### WHAT YOU SHOULD DO
From the data below, repeat exactly the lines from the line with "(** Lists do not see other words. *)" to the line with "(forall pa p', h_pools", both included.

### DATA RECORDS
(** The link from the last node, and the link back from the first. *)
Lemma dseg_next m m' p l n n' : NoDup l -> dseg m p l n ->
  (forall a, a ∈ l -> m' (a + 16) = m (a + 16)) ->
  (forall a, a ∈ l -> a <> lst p l -> m' (a + 24) = m (a + 24)) ->
  (l <> [] -> m' (lst p l + 24) = n') -> dseg m' p l n'.
Proof.
  revert p. induction l as [|a l IH]; intros p Hnd Hd H16 H24 Hl; [done|].
  apply NoDup_cons in Hnd as [Ha Hnd]. destruct Hd as (H1 & H2 & H3). rewrite lst_cons in Hl, H24. cbn [dseg].
  split; [rewrite H16 by (by left); done|]. destruct l as [|b l].
  - split; [by apply Hl|done].
  - split.
    + rewrite H24; [done|by left|]. intros E. apply Ha. pose proof (lst_in a (b :: l)) as Hin. rewrite <- E in Hin. by apply Hin.
    + apply IH; [done|done|..].
      * intros x Hx. apply H16. by right.
      * intros x Hx. apply H24. by right.
      * intros _. by apply Hl.
Qed.

Lemma dseg_prev m m' p p' l n : NoDup l -> dseg m p l n ->
  (forall a, a ∈ l -> m' (a + 24) = m (a + 24)) ->
  (forall a, a ∈ tail l -> m' (a + 16) = m (a + 16)) ->
  (l <> [] -> m' (hd 0 l + 16) = p') -> dseg m' p' l n.
Proof.
  intros Hnd Hd H24 H16 Hl. destruct l as [|a l]; [done|]. destruct Hd as (H1 & H2 & H3). cbn [dseg].
  split; [by apply Hl|]. split; [rewrite H24 by (by left); done|].
  eapply dseg_same; [|done]. intros b Hb. split; [by apply H16|]. apply H24. by right.
Qed.

(** Links of different nodes are different words. *)
Lemma links_apart a b : a mod 16 = 0 -> b mod 16 = 0 -> a + 16 <> b + 24.
Proof.
  intros Ha Hb E. assert (a = b + 8) as -> by lia.
  rewrite Zplus_mod, Hb in Ha. done.
Qed.

(** * All lists *)

Definition lists := Z -> Z -> Z -> list Z.

Definition set_list (F : lists) (pa fl sl : Z) (l : list Z) : lists :=
  fun x i j => if decide ((x, i, j) = (pa, fl, sl)) then l else F x i j.

Lemma set_list_eq F pa fl sl l : set_list F pa fl sl l pa fl sl = l.
Proof. unfold set_list. by rewrite decide_True. Qed.
Lemma set_list_ne F pa fl sl l x i j : (x, i, j) <> (pa, fl, sl) -> set_list F pa fl sl l x i j = F x i j.
Proof. intros. unfold set_list. by rewrite decide_False. Qed.

(** Addresses of links. *)
Definition link_of (F : lists) (y : Z) : Prop := exists pa fl sl a, a ∈ F pa fl sl /\ (y = a + 16 \/ y = a + 24).

Record lists_ok (s : tlsf) (F : lists) : Prop := {
  lo_index : forall pa p, h_pools s !! pa = Some p -> pool_index p (fun fl sl => hd 0 (F pa fl sl));
  lo_seg : forall pa fl sl, dseg (h_mem s) 0 (F pa fl sl) 0;
  lo_node : forall pa fl sl a, a ∈ F pa fl sl -> 0 < a /\ a mod 16 = 0 /\
    mapped s (a + 16) = true /\ mapped s (a + 24) = true;
  lo_pool : forall pa fl sl a, a ∈ F pa fl sl -> is_Some (h_pools s !! pa) /\ in_range fl sl;
  lo_uniq : forall a pa fl sl pa' fl' sl', a ∈ F pa fl sl -> a ∈ F pa' fl' sl' -> (pa, fl, sl) = (pa', fl', sl');
  lo_nodup : forall pa fl sl, NoDup (F pa fl sl);
}.

(** The part of a pool that the lists do not use. *)
Definition pool_core (p : xmem_pool) : xmem_pool := p <| fl_bitmap := 0 |> <| sl_bitmap := [] |> <| matrix := [] |>.

(** A step on lists: words outside [N] and all but the indices of the pools stay. *)
Record lframe (N : Z -> Prop) (s s' : tlsf) : Prop := {
  lf_mem : forall y, ~ N y -> h_mem s' y = h_mem s y;
  lf_core : pool_core <$> h_pools s' = pool_core <$> h_pools s;
  lf_runs : h_runs s' = h_runs s;
  lf_list : pool_list_head s' = pool_list_head s;
  lf_xen : xenpool s' = xenpool s;
  lf_asked : h_asked s' = h_asked s;
}.

Lemma lframe_pool N s s' pa p : lframe N s s' -> h_pools s !! pa = Some p ->
  exists p', h_pools s' !! pa = Some p' /\ pool_core p' = pool_core p.
Proof.
  intros Hf Hp. pose proof (f_equal (lookup pa) (lf_core _ _ _ Hf)) as E.
  rewrite !lookup_fmap, Hp in E. destruct (h_pools s' !! pa) as [p'|]; [|done].
  exists p'. split; [done|]. by apply (inj Some).
Qed.

Lemma core_insert (m : gmap Z xmem_pool) pa p p' : m !! pa = Some p -> pool_core p' = pool_core p ->
  pool_core <$> <[pa := p']> m = pool_core <$> m.
Proof. intros Hp E. rewrite fmap_insert, E. apply insert_id. by rewrite lookup_fmap, Hp. Qed.

Lemma lf_refl N s : lframe N s s.
Proof. by split. Qed.

Lemma lf_trans (N1 N2 N : Z -> Prop) s1 s2 s3 : lframe N1 s1 s2 -> lframe N2 s2 s3 ->
  (forall y, N1 y \/ N2 y -> N y) -> lframe N s1 s3.
Proof.
  intros [] [] Hn. split; try congruence. intros y Hy. rewrite lf_mem1, lf_mem0 by naive_solver. done.
Qed.

(** Lists do not see other words. *)
Lemma lists_ok_frame s s' F : lists_ok s F -> (forall y, link_of F y -> h_mem s' y = h_mem s y) ->
  (forall y, mapped s y = true -> link_of F y -> mapped s' y = true) ->
  (forall pa p', h_pools s' !! pa = Some p' -> exists p, h_pools s !! pa = Some p /\
     fl_bitmap p' = fl_bitmap p /\ sl_bitmap p' = sl_bitmap p /\ matrix p' = matrix p) ->
  (forall pa, is_Some (h_pools s !! pa) -> (exists fl sl, F pa fl sl <> []) -> is_Some (h_pools s' !! pa)) ->
  lists_ok s' F.
Proof.
  intros [] Hm Hmap Hp Hd. split; [|..|done|done].
  - intros pa p' Hp'. destruct (Hp _ _ Hp') as (p & Hpa & E1 & E2 & E3).
    destruct (lo_index0 pa p Hpa) as []. split; rewrite ?E1, ?E2, ?E3; done.
  - intros pa fl sl. eapply dseg_same; [|done]. intros a Ha. split; apply Hm; exists pa, fl, sl, a; auto.
  - intros pa fl sl a Ha. destruct (lo_node0 _ _ _ _ Ha) as (H1 & H2 & H3 & H4).
    split_and!; [done|done|apply Hmap; [done|]..]; exists pa, fl, sl, a; auto.
  - intros pa fl sl a Ha. destruct (lo_pool0 _ _ _ _ Ha) as [H1 H2]. split; [|done]. apply Hd; [done|].
    exists fl, sl. intros E. rewrite E in Ha. set_solver.
Qed.

Lemma mapped_runs s s' a : h_runs s' = h_runs s -> mapped s' a = mapped s a.
Proof. intros E. unfold mapped. by rewrite E. Qed.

### OUTPUT
(** Lists do not see other words. *)
Lemma lists_ok_frame s s' F : lists_ok s F -> (forall y, link_of F y -> h_mem s' y = h_mem s y) ->
  (forall y, mapped s y = true -> link_of F y -> mapped s' y = true) ->
  (forall pa p', h_pools s' !! pa = Some p' -> exists p, h_pools s !! pa = Some p /\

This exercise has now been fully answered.